The morphology of the samples was analyzed using scanning electron microscopy (SEM) and a LYRA I XMU system (Tescan, Brno, Czech Republic). Their microstructure was studied via transmission electron microscope (TEM) images taken by a JEOL JEM 2100 system (Akishima-Shi, Tokyo, Japan). Using an Empyrean diffractometer (PANalytical), X-ray diffraction (XRD) was employed to examine the sample crystalline structure and phase composition. The crystalline phases were identified through PAN-ICSD and COD database cards. Transmission Mössbauer spectra were recorded using an electromechanical spectrometer Wissenschaftliche Elektronik (Starnberg, Germany) at a constant acceleration mode and 57Co/Rh source (10 mCi). The velocity was calibrated by the α-Fe standard. The parameters of hyperfine interactions in the obtained spectral components (isomer shift ((IS)), quadruple shift ((2ε))/quadruple splitting ((QS)), hyperfine effective field ((Bhf)), line width ((FWHM)) and partial area ((A)) were determined using the WinNormos program. Computer fitting was based on the least square method. Using an AXIS Supra electron spectrometer (Kratos Analytical Ltd., Manchester, UK) and AlKα radiation with a photon energy of 1486.6 eV, X-ray photoelectron spectroscopy (XPS) was used to determine the surface composition of the samples. The energy calibration was performed by normalizing the C1 line of adsorbed adventitious hydrocarbons to 284.8 eV.

3. Results

Figure 1 displays the SEM images of samples deposited in a magnetic field via the ns laser ablation of the pure Fe2O3 target (Figure 1a) and mixed Fe2O3-ZnO targets with different ratios of the initial compounds (Figure 1b–f). The morphological analysis revealed that the structure of these samples consisted mainly of nanowire-like features (hereafter called nanowires) reaching tens of micrometers in length. These nanowires tend to be oriented parallel to the external magnetic field lines, with this orientation diminishing with an increase in the ZnO content in the target. It should be noted that the oriented nanowires formed bundles, as seen in Figure 1a–d, and these bundles disappeared with the loss of nanowire orientation. In addition, some randomly distributed droplets, typical for the ns-PLD technology, were also observed; their numbers increased along with the ZnO content in the target.
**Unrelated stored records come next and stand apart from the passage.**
(** * Webhooks for Tella: the extraction and normalisation pipeline

    A shallow embedding of the data-normalisation code of the browser
    extension ([content.js], class [TellaDataExtractor], and
    [sidebar-webhook.js], class [TellaSidebarWebhook]) and the properties
    of it that the design document states.

    The JavaScript values the code handles are modelled with an explicit
    object store: objects and arrays live in a heap and are reached through
    references, because the pruning step [cleanObject] mutates the record in
    place and the record shares objects with the payloads it was built
    from.  Exceptions are results of type [result]; the finite call stack
    is an explicit bound on nested calls. *)

From Stdlib Require Import ZArith QArith Qround Ascii String DecimalString
  DecimalPos Lia.
From stdpp Require Import base option list strings relations.

Close Scope Q_scope.
Open Scope string_scope.
Open Scope list_scope.

(** ** Numbers

    A JavaScript number is modelled as an exact rational, or one of the
    three special values.  The rounding of IEEE doubles is not modelled:
    a number read from a JSON payload is the rational its literal
    denotes. *)

Inductive num : Type :=
| Fin (q : Q)
| PosInf
| NegInf
| NaN.

Module Num.

Definition of_Z (z : Z) : num := Fin (inject_Z z).

Definition isNaN (n : num) : bool :=
  match n with NaN => true | _ => false end.

(** [ToBoolean]: zero and NaN are falsy. *)
Definition truthy (n : num) : bool :=
  match n with
  | Fin q => negb (Qnum q =? 0)%Z
  | NaN => false
  | PosInf | NegInf => true
  end.

(** [n <= c] and [n > c] against a finite constant; every comparison
    with NaN is false. *)
Definition le (n : num) (c : Q) : bool :=
  match n with
  | Fin q => Qle_bool q c
  | NegInf => true
  | PosInf | NaN => false
  end.

Definition gt (n : num) (c : Q) : bool :=
  match n with
  | Fin q => negb (Qle_bool q c)
  | PosInf => true
  | NegInf | NaN => false
  end.

(** [n / c] for a positive constant [c]. *)
Definition div (n : num) (c : positive) : num :=
  match n with
  | Fin q => Fin (q / inject_Z (Zpos c))
  | other => other
  end.

(** [Math.floor]. *)
Definition floor (n : num) : num :=
  match n with
  | Fin q => of_Z (Qfloor q)
  | other => other
  end.

(** Rounding towards zero, as the remainder operator needs it. *)
Definition Qtrunc (q : Q) : Z :=
  if (Qnum q <? 0)%Z then Qceiling q else Qfloor q.

(** [n % c] for a positive constant [c]: the result has the sign of the
    dividend; the remainder of an infinity is NaN. *)
Definition rem (n : num) (c : positive) : num :=
  match n with
  | Fin q =>
      Fin (Qred (q - inject_Z (Zpos c * Qtrunc (q / inject_Z (Zpos c)))))
  | PosInf | NegInf | NaN => NaN
  end.

Definition Z_to_string (z : Z) : string :=
  NilZero.string_of_int (Z.to_int z).

Definition digit_char (d : Z) : ascii :=
  ascii_of_nat (48 + Z.to_nat d).

(** Decimal digits of the fraction [r / d], [0 <= r < d], at most
    [fuel] of them. *)
Fixpoint frac_digits (fuel : nat) (r d : Z) : string :=
  match fuel with
  | O => ""
  | S fuel' =>
      if (r =? 0)%Z then ""
      else String (digit_char ((r * 10) / d))
                  (frac_digits fuel' ((r * 10) mod d) d)
  end.

(** [Number.prototype.toString]: exact for integers; a fraction is
    printed by its decimal expansion, cut after twenty digits
    (JavaScript prints the shortest digits that read back as the same
    double, and switches to exponent notation for very large or very
    small magnitudes, neither of which is modelled). *)
Definition toString (n : num) : string :=
  match n with
  | NaN => "NaN"
  | PosInf => "Infinity"
  | NegInf => "-Infinity"
  | Fin q =>
      let q' := Qred q in
      let d := Zpos (Qden q') in
      let a := Z.abs (Qnum q') in
      if (d =? 1)%Z then Z_to_string (Qnum q')
      else ((if (Qnum q' <? 0)%Z then "-" else "")
              ++ Z_to_string (a / d) ++ "."
              ++ frac_digits 20 (a mod d) d)
  end.

(** [a + b] and [a - b]. *)
Definition add (a b : num) : num :=
  match a, b with
  | NaN, _ | _, NaN => NaN
  | PosInf, NegInf | NegInf, PosInf => NaN
  | PosInf, _ | _, PosInf => PosInf
  | NegInf, _ | _, NegInf => NegInf
  | Fin p, Fin q => Fin (p + q)
  end.



(** [n * c] for a positive constant [c]. *)
Definition mul (n : num) (c : positive) : num :=
  match n with
  | Fin q => Fin (q * inject_Z (Zpos c))
  | other => other
  end.


End Num.

(** ** Strings

    A string is a sequence of code units; only code units below 256 are
    representable. *)

Module Str.

(** White space and line terminators among the representable code
    units: TAB, LF, VT, FF, CR, SP and NBSP. *)
Definition is_ws (c : ascii) : bool :=
  let n := nat_of_ascii c in
  (n =? 9)%nat || (n =? 10)%nat || (n =? 11)%nat || (n =? 12)%nat
  || (n =? 13)%nat || (n =? 32)%nat || (n =? 160)%nat.

Definition is_empty (s : string) : bool :=
  match s with EmptyString => true | String _ _ => false end.

Fixpoint trim_start (s : string) : string :=
  match s with
  | EmptyString => EmptyString
  | String c s' => if is_ws c then trim_start s' else s
  end.

Fixpoint trim_end (s : string) : string :=
  match s with
  | EmptyString => EmptyString
  | String c s' =>
      let t := trim_end s' in
      if is_ws c && is_empty t then EmptyString else String c t
  end.

(** [String.prototype.trim]. *)
Definition trim (s : string) : string := trim_end (trim_start s).

Fixpoint repeat_char (c : ascii) (n : nat) : string :=
  match n with O => EmptyString | S n' => String c (repeat_char c n') end.

(** [s.padStart(n, c)] for a one-character filler. *)
Definition padStart (n : nat) (c : ascii) (s : string) : string :=
  repeat_char c (n - String.length s) ++ s.

(** [Array.prototype.join] on strings. *)
Definition join (sep : string) (l : list string) : string :=
  String.concat sep l.

Definition is_digit (c : ascii) : bool :=
  let n := nat_of_ascii c in (48 <=? n)%nat && (n <=? 57)%nat.

Definition is_alnum (c : ascii) : bool :=
  let n := nat_of_ascii c in
  ((48 <=? n)%nat && (n <=? 57)%nat)
  || ((65 <=? n)%nat && (n <=? 90)%nat)
  || ((97 <=? n)%nat && (n <=? 122)%nat).

(** [strip p s] removes the literal prefix [p] from [s]. *)
Fixpoint strip (p s : string) : option string :=
  match p with
  | EmptyString => Some s
  | String a p' =>
      match s with
      | EmptyString => None
      | String b s' => if Ascii.eqb a b then strip p' s' else None
      end
  end.

(** The longest prefix of [s] made of digits, as a number with its
    digit count, and the rest of [s]. *)
Fixpoint digits (acc : Z) (len : nat) (s : string) : Z * nat * string :=
  match s with
  | String c s' =>
      if is_digit c
      then digits (acc * 10 + Z.of_nat (nat_of_ascii c - 48)) (S len) s'
      else (acc, len, s)
  | EmptyString => (acc, len, s)
  end.

(** An optional sign. *)
Definition sign (s : string) : bool * string :=
  match s with
  | String "-" s' => (true, s')
  | String "+" s' => (false, s')
  | _ => (false, s)
  end.

(** An optional exponent part [e[+-]digits]; 0 when there is none. *)
Definition exponent (s : string) : Z :=
  match s with
  | String c s' =>
      if Ascii.eqb c "e" || Ascii.eqb c "E" then
        let '(neg, s'') := sign s' in
        let '(e, len, _) := digits 0 0 s'' in
        match len with
        | O => 0%Z
        | S _ => if neg then (- e)%Z else e
        end
      else 0%Z
  | EmptyString => 0%Z
  end.

(** [m * 10^k] as a rational. *)
Definition scale10 (m k : Z) : Q :=
  match k with
  | Zneg p => Qmake m (Pos.pow 10 p)
  | _ => inject_Z (m * 10 ^ k)
  end.
Lemma placeholder_alignment_witness :
  count_placeholders
    "SELECT id FROM users WHERE name LIKE ? OR id IN (?, ?) AND (a = ? OR b = ?) ORDER BY id DESC LIMIT ? OFFSET ?"
  = 7%nat.
Proof.
  pose (b := after (columns (inr "id") ;;
                    whereLike "name" "al" both AND ;;
                    whereIn "id" [PNull; PBoolean true] OR ;;
                    whereRaw "a = ? OR b = ?" [PNull; PNull] AND ;;
                    orderBy "id" DESC ;;
                    paginate (of_int 2) (of_int 10))
                   (BabySQL.select "users")).
  exact (proj1 (placeholder_alignment b
                  {| sql := "SELECT id FROM users WHERE name LIKE ? OR id IN (?, ?) AND (a = ? OR b = ?) ORDER BY id DESC LIMIT ? OFFSET ?";
                     params := [PString "%al%"; PNull; PBoolean true; PNull; PNull;
                                PNumber (of_int 10); PNumber (of_int 10)] |}
                  eq_refl eq_refl eq_refl)).
Defined.

(** ** Alignment of the configurations the API produces *)

Lemma operator_free (op : WhereOperator) : count_placeholders (operator_text op) = 0%nat.
Proof. now destruct op. Qed.

Lemma invoke_state (c : ConfigCall) (w : World) :
  invoke c w = (Returned tt, mkWorld (after (invoke c) (this w)) (console w)).
Proof.
  destruct w as [b out]. destruct c; try reflexivity.
  unfold invoke, whereIn, after, run. simpl.
  destruct (length values =? 0)%nat; reflexivity.
Qed.

(** The fragments pushed by [where], [whereLike] and [whereIn] for a column
    without [?] are aligned; the one pushed by [whereRaw] is aligned exactly
    when the caller's text and parameters are. *)
Lemma invoke_keeps_fragments (c : ConfigCall) (b : BabySQLBuilder) :
  call_aligned c = true -> fragments_aligned b = true ->
  fragments_aligned (after (invoke c) b) = true.
Proof.
  unfold fragments_aligned.
  assert (Hpush : forall w, fragment_aligned w = true ->
            forallb fragment_aligned (_wheres b) = true ->
            forallb fragment_aligned (_wheres b ++ [w]) = true).
  { intros w Hw Hb. rewrite forallb_app, Hb. simpl. now rewrite Hw. }
  destruct c; intros Hc Hb; try exact Hb; simpl in Hc.
  - apply Hpush; [|assumption]. unfold fragment_aligned. cbn [w_sql w_params length].
    rewrite !count_app, operator_free, (placeholder_free_count _ Hc). reflexivity.
  - apply Hpush; [|assumption]. unfold fragment_aligned. cbn [w_sql w_params length].
    rewrite !count_app, (placeholder_free_count _ Hc). reflexivity.
  - unfold invoke, whereIn, after, run. destruct values as [|v values].
    + apply Hpush; [reflexivity | assumption].
    + apply Hpush; [|assumption]. unfold fragment_aligned. cbn [w_sql w_params].
      rewrite !count_app, count_join_holes, (placeholder_free_count _ Hc).
      cbn. rewrite Nat.add_0_r. apply Nat.eqb_refl.
  - apply Hpush; [|assumption]. unfold fragment_aligned. cbn [w_sql w_params].
    rewrite !count_app. apply Nat.eqb_eq in Hc. rewrite Hc. cbn.
    rewrite Nat.add_0_r. apply Nat.eqb_refl.
Qed.

Lemma invoke_keeps_names (c : ConfigCall) (b : BabySQLBuilder) :
  call_aligned c = true -> names_placeholder_free b = true ->
  names_placeholder_free (after (invoke c) b) = true.
Proof.
  unfold names_placeholder_free.
  destruct c; intros Hc Hb; try exact Hb; simpl in Hc;
    repeat (apply andb_prop in Hb as [Hb ?]).
  - apply andb_prop in Hc as [Hc1 Hc2]. cbn -[placeholder_free].
    repeat (apply andb_true_intro; split); auto.
  - cbn -[spread placeholder_free]. rewrite spread_keys, (own_keys_free _ Hc).
    repeat (apply andb_true_intro; split); auto.
  - cbn -[placeholder_free]. repeat (apply andb_true_intro; split); auto.
  - unfold invoke, whereIn, after, run.
    destruct (length values =? 0)%nat; cbn -[placeholder_free];
      repeat (apply andb_true_intro; split); auto.
  - cbn -[placeholder_free]. rewrite forallb_app. cbn -[placeholder_free]. rewrite Hc.
    repeat (apply andb_true_intro; split); auto.
Qed.

Lemma invoke_all_aligned (cs : list ConfigCall) (b : BabySQLBuilder) :
  forallb call_aligned cs = true ->
  names_placeholder_free b = true -> fragments_aligned b = true ->
  result (invoke_all cs) b = Returned tt
  /\ names_placeholder_free (after (invoke_all cs) b) = true
  /\ fragments_aligned (after (invoke_all cs) b) = true.
Proof.
  unfold result, after, run. generalize (@nil ConsoleLine) as out.
  revert b. induction cs as [|c cs IH]; intros b out Hcs Hn Hf.
  - auto.
  - simpl in Hcs. apply andb_prop in Hcs as [Hc Hcs].
    cbn [invoke_all]. unfold bind. rewrite invoke_state. cbn [this console].
    apply IH; auto using invoke_keeps_names, invoke_keeps_fragments.
Qed.
(** With [v_off >= 2] and a height between 1 and 52, a frame that starts
    with the trigger disabled draws the box on the lines [v_off] to
    [v_off + display_height - 1] and on no other: the [v_off - 2] lines
    above draw nothing, the pixel DMA of the box lines reads the rows 0, 1,
    ... of [display_dat] in their order, each from the start of the row,
    and the line after the box ends the frame.  For at most 40 columns the
    word count programmed for a line fits one row. *)
Theorem overlay_reads_rows_in_order :
  forall (cfg : config) (cols : Z) (l : list (Z * Z)) (o : osd),
  config_wf cfg ->
  2 <= v_off cfg ->
  0 < display_height (sync o) <= MAX_DISPLAY_HEIGHT ->
  hline (sync o) = HLINE_SOF ->
  tim1_smcr (sync o) = 0 ->
  Z.lor TIM_SMCR_MSM (Z.lor (TIM_SMCR_TS 5) (TIM_SMCR_SMS 4)) <> 0 ->
  0 <= display_dat ->
  display_dat_row 52 < 2 ^ 32 ->
  Z.of_nat (length l) = frame_edges cfg (display_height (sync o)) ->
  fst (scanlines cfg cols l o) =
    repeat None (Z.to_nat (v_off cfg - 2)) ++
    map (fun j => Some (display_dat_row j))
      (seq 0 (Z.to_nat (display_height (sync o)))) ++
    [None] /\
  hline (sync (snd (scanlines cfg cols l o))) = HLINE_EOF /\
  frame (sync (snd (scanlines cfg cols l o))) = sint32 (frame (sync o) + 1) /\
  (0 <= cols <= 40 ->
   forall o' : osd,
   0 < dma_display_cndtr (IRQ_osd_end cols o') <= display_dat_row_words).
Proof.
  intros cfg cols l o (_ & _ & Hv) Hv2 Hd Hs Hm Ha Hdat Hbuf Hlen.
  unfold uint16_range, MAX_DISPLAY_HEIGHT, frame_edges, HLINE_SOF in *.
  set (dh := display_height (sync o)) in *.
  (* the lines above the box, the first line of the box, its other lines,
     and the line that ends the frame *)
  destruct (split_at (Z.to_nat (v_off cfg - 2)) l) as (l1 & r1 & -> & L1);
    [lia|].
  rewrite length_app in Hlen.
  destruct r1 as [|e1 r1]; [cbn [length] in Hlen; lia|].
  cbn [length] in Hlen.
  destruct (exists_last (l := r1)) as (l2 & e3 & ->).
  { intros ->. cbn [length] in Hlen. lia. }
  rewrite length_app in Hlen. cbn [length] in Hlen.
  assert (L2 : Z.of_nat (length l2) = dh - 1) by lia.
  rewrite scanlines_app.
  destruct (scanlines_above_box cfg cols l1 o) as (A1 & A2 & A3 & A4 & A5);
    [lia | lia | fold dh; lia | fold dh; lia | exact Hm |].
  set (o1 := snd (scanlines cfg cols l1 o)) in *. fold dh in A3.
  change (e1 :: l2 ++ [e3]) with ([e1] ++ l2 ++ [e3]).
  rewrite (scanlines_app cfg cols [e1]), (scanlines_app cfg cols l2).
  cbn [fst snd]. cbn [scanlines fst snd].
  destruct (scanline_in_box cfg cols e1 o1) as (B1 & B2 & B3 & B4 & _ & B6);
    [lia | rewrite A3; lia | exact Ha |].
  set (o2 := snd (scanline cfg cols e1 o1)) in *.
  destruct (Z.eqb_spec (hline (sync o1) + 1) (v_off cfg)); [|lia].
  assert (B5 : dma_display_cmar (sync o2) = display_dat_row 1).
  { rewrite B4. unfold display_dat_row, uint32 in *.
    change sizeof_display_dat_row with 42 in *.
    rewrite Z.mod_small; lia. }
  destruct (scanlines_in_box cfg cols l2 o2 1) as (C1 & C2 & C3 & C4);
    [lia | lia | rewrite B2, B3, A3; lia | rewrite B3, A3; lia | exact Ha
    | exact Hdat
    | unfold display_dat_row in *;
      change sizeof_display_dat_row with 42 in *; lia
    | exact B5 |].
  set (o3 := snd (scanlines cfg cols l2 o2)) in *.
  destruct (scanline_below_box cfg cols e3 o3) as (D1 & D2 & D3);
    [lia | lia | rewrite C2, C3, B2, B3, A3; lia |].
  assert (Ef : frame (sync o3) = frame (sync o)) by congruence.
  rewrite A1, B1, C1, D1, D2, D3, Ef, L1.
  split; [|split; [reflexivity|split; [reflexivity|]]].
  - f_equal.
    replace (Z.to_nat dh) with (S (length l2)) by lia.
    cbn [seq map app]. f_equal. f_equal.
    unfold display_dat_row. cbn [Z.of_nat]. lia.
  - intros Hc o'. unfold IRQ_osd_end. cbn [dma_display_cndtr].
    change display_dat_row_words with 21.
    pose proof (Z.quot_pos cols 2) as Hq.
    assert (Z.quot cols 2 <= 20) by (apply Z.quot_le_upper_bound; lia).
    unfold uint32. rewrite Z.mod_small; lia.
Qed.
(** * Asset definitions: key inference and key substitution

    A shallow embedding of
    [python_modules/dagster/dagster/core/asset_defs/decorators.py] and
    [python_modules/dagster/dagster/core/asset_defs/assets.py], followed by
    the properties of the node-definition builder that are established on it.

    Python values are modelled as follows.
    - [str] is [string]; a list is a [list].
    - A [dict] is an association list in insertion order whose keys are
      pairwise distinct ([dict_wf]); assignment to a present key keeps the
      key's position and replaces its value, assignment to an absent key
      appends.  A dict comprehension is a left-to-right sequence of
      assignments.
    - A [set] received as an argument is the list of its elements in the
      order in which Python iterates it; a set built by the code is iterated
      in an order that Python leaves unspecified, which [set_iter] names.
    - An exception is the [Raise] case of [Result]. *)

From Stdlib Require Import String Ascii List Bool Arith Lia Permutation.
Import ListNotations.
Local Open Scope string_scope.
Local Open Scope list_scope.

Set Implicit Arguments.

(** ** Decidable equality on keys *)

Class EqDec (A : Type) := eq_dec : forall x y : A, {x = y} + {x <> y}.

#[export] Instance string_EqDec : EqDec string := string_dec.

#[export] Instance list_EqDec {A} `{EqDec A} : EqDec (list A) := list_eq_dec eq_dec.

Definition eqb_of {A} `{EqDec A} (x y : A) : bool :=
  if eq_dec x y then true else false.

(** [x in xs] on a list (or on the keys view of a dict). *)
Definition py_in {A} `{EqDec A} (x : A) (xs : list A) : bool :=
  existsb (eqb_of x) xs.

(** ** Exceptions *)

Inductive Exception : Type :=
| DagsterInvalidDefinitionError (msg : string)
| CheckError (msg : string)
| KeyError (key : string)
| StopIteration.

Inductive Result (A : Type) : Type :=
| Ok (a : A)
| Raise (e : Exception).

Arguments Ok {A} a.
Arguments Raise {A} e.

Definition bind {A B} (r : Result A) (k : A -> Result B) : Result B :=
  match r with
  | Ok a => k a
  | Raise e => Raise e
  end.

Notation "x <- r ;; k" := (bind r (fun x => k))
  (at level 61, r at next level, right associativity).

(** A [for] loop whose body may raise: the first exception ends the loop. *)
Fixpoint for_each {A} (xs : list A) (body : A -> Result unit) : Result unit :=
  match xs with
  | [] => Ok tt
  | x :: rest => _ <- body x ;; for_each rest body
  end.

(** ** Python dicts *)

Section Dict.
Context {K V : Type} `{EqDec K}.

Definition dict : Type := list (K * V).

Definition dict_keys (d : dict) : list K := map fst d.

Definition dict_values (d : dict) : list V := map snd d.

Definition dict_items (d : dict) : list (K * V) := d.

Definition dict_wf (d : dict) : Prop := NoDup (dict_keys d).

(** [d.get(k)] with no default. *)
Fixpoint dict_get (d : dict) (k : K) : option V :=
  match d with
  | [] => None
  | (k', v) :: rest => if eq_dec k k' then Some v else dict_get rest k
  end.

(** [d.get(k, default)]. *)
Definition dict_get_default (d : dict) (k : K) (default : V) : V :=
  match dict_get d k with
  | Some v => v
  | None => default
  end.

(** [k in d]. *)
Definition dict_contains (d : dict) (k : K) : bool :=
  py_in k (dict_keys d).

(** [d[k] = v]. *)
Fixpoint dict_set (d : dict) (k : K) (v : V) : dict :=
  match d with
  | [] => [(k, v)]
  | (k', v') :: rest =>
      if eq_dec k k' then (k', v) :: rest else (k', v') :: dict_set rest k v
  end.

(** [dict(items)] and [{k: v for ...}]: assignments from left to right. *)
Definition dict_of_items (items : list (K * V)) : dict :=
  fold_left (fun d kv => dict_set d (fst kv) (snd kv)) items [].

(** [len(d)]. *)
Definition dict_len (d : dict) : nat := List.length d.
End Dict.

Arguments dict K V : clear implicits.

(** ** Data of the surrounding framework

    The declarations below are used by the two modules but declared
    elsewhere in the framework ([events.py], [input.py], [output.py],
    [asset_in.py], [decorator_utils.py], [check]); only the fields that the
    two modules read or write are kept. *)

(** [AssetKey]: a hierarchical key, equal to another when the paths are. *)
Record AssetKey : Type := mk_AssetKey { path : list string }.

#[export] Instance AssetKey_EqDec : EqDec AssetKey.
Proof.
  intros [p] [q]. destruct (eq_dec p q) as [e | n].
  - left. now rewrite e.
  - right. intros e. apply n. now inversion e.
Defined.

(** Metadata: a mapping from names to values that this code never inspects. *)
Definition Metadata : Type := dict string string.

(** The [dagster_type] argument of [In]: left unset, [Nothing] (the port
    receives no value at run time), or some other type. *)
Inductive DagsterTypeArg : Type :=
| NoValueSentinel
| Nothing
| NamedType (type_name : string).

(** [In(dagster_type, metadata, root_manager_key, asset_key)]. *)
Record In_ : Type := mk_In {
  in_dagster_type : DagsterTypeArg;
  in_metadata : option Metadata;
  in_root_manager_key : option string;
  in_asset_key : option AssetKey
}.

(** [Out(dagster_type, io_manager_key, metadata, asset_key)]; [multi_asset]
    rejects an [asset_key] that is a function, so it is a constant or unset. *)
Record Out : Type := mk_Out {
  out_dagster_type : DagsterTypeArg;
  out_io_manager_key : option string;
  out_metadata : option Metadata;
  out_asset_key : option AssetKey
}.

(** [AssetIn(asset_key, metadata, namespace)]. *)
Record AssetIn : Type := mk_AssetIn {
  ai_asset_key : option AssetKey;
  ai_metadata : option Metadata;
  ai_namespace : option (list string)
}.

(** A parameter of a Python function, as the signature lists it. *)
Record FnParameter : Type := mk_FnParameter { param_name : string }.

(** A Python function: its [__name__] and its signature. *)
Record PyFunction : Type := mk_PyFunction {
  fn_name : string;
  fn_parameters : list FnParameter
}.

Definition get_function_params (fn : PyFunction) : list FnParameter :=
  fn_parameters fn.

(** Modelled from the spec: the wrapped computation ([OpDefinition], declared
    outside these two modules) exposes an ordered list of declared input
    ports with their descriptors, an ordered list of declared output ports,
    and the function it wraps; [input_dict], [output_dict], [ins] and [outs]
    index those ports by name. *)
Record InputDefinition : Type := mk_InputDefinition {
  input_def_name : string;
  input_def_in : In_
}.

Record OutputDefinition : Type := mk_OutputDefinition {
  output_def_name : string;
  output_def_out : Out
}.

Record OpDefinition : Type := mk_OpDefinition {
  op_name : string;
  decorated_fn : PyFunction;
  input_defs : list InputDefinition;
  output_defs : list OutputDefinition
}.

Definition input_dict (op : OpDefinition) : dict string InputDefinition :=
  dict_of_items (map (fun d => (input_def_name d, d)) (input_defs op)).

Definition output_dict (op : OpDefinition) : dict string OutputDefinition :=
  dict_of_items (map (fun d => (output_def_name d, d)) (output_defs op)).

Definition op_ins (op : OpDefinition) : dict string In_ :=
  dict_of_items (map (fun d => (input_def_name d, input_def_in d)) (input_defs op)).

Definition op_outs (op : OpDefinition) : dict string Out :=
  dict_of_items (map (fun d => (output_def_name d, output_def_out d)) (output_defs op)).
(** The scaled significand of a positive number lies between 2^52 and 2^53. *)
Lemma significand_range (q : Q) :
  0 < q ->
  2 ^ 52 <= q / 2 ^ (binade q - 52) /\ q / 2 ^ (binade q - 52) < 2 ^ 53.
Proof.
  intros Hq. destruct (binade_spec q Hq) as [Hlo Hhi].
  pose proof (pow2_pos (binade q - 52)) as Pu.
  split.
  - apply Qle_shift_div_l; [exact Pu|]. rewrite <- pow2_plus.
    replace (52 + (binade q - 52))%Z with (binade q) by lia. exact Hlo.
  - apply Qlt_shift_div_r; [exact Pu|]. rewrite <- pow2_plus.
    replace (53 + (binade q - 52))%Z with (binade q + 1)%Z by lia. exact Hhi.
Qed.

Lemma round_pos_eq (q : Q) :
  round_pos q
  == inject_Z (round_half_even (q / 2 ^ (binade q - 52))) * 2 ^ (binade q - 52).
Proof. unfold round_pos. apply Qred_correct. Qed.

Lemma significand_rounded (q : Q) :
  0 < q ->
  (2 ^ 52 <= round_half_even (q / 2 ^ (binade q - 52)) <= 2 ^ 53)%Z.
Proof.
  intros Hq. destruct (significand_range q Hq) as [Hlo Hhi].
  split.
  - rewrite <- (round_half_even_inject_Z (2 ^ 52)).
    apply round_half_even_mono. rewrite pow2_inject by lia. exact Hlo.
  - rewrite <- (round_half_even_inject_Z (2 ^ 53)).
    apply round_half_even_mono. rewrite pow2_inject by lia.
    apply Qlt_le_weak. exact Hhi.
Qed.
Figure 2 shows the SEM images of samples deposited from Fe2O3 and mixed with Fe2O3-ZnO targets using ps laser ablation. The presence of vertically oriented features parallel to magnetic field lines is evident in all the images. The nanowire length is in the range of microns. The insets show the detailed structure of the nanowires. They are composed of mostly spherical nanoparticles of different sizes. Particles with diameters in the range of 150–450 nm and even larger can be clearly distinguished; their number increased with the increase in ZnO content in the targets (Figure 2d–f). It is also evident that the total amount of material deposited on the substrate decreased with the increase in ZnO in the targets. However, bundles of oriented nanowires can still be observed even though the target with the highest ZnO content ablated (Figure 2f).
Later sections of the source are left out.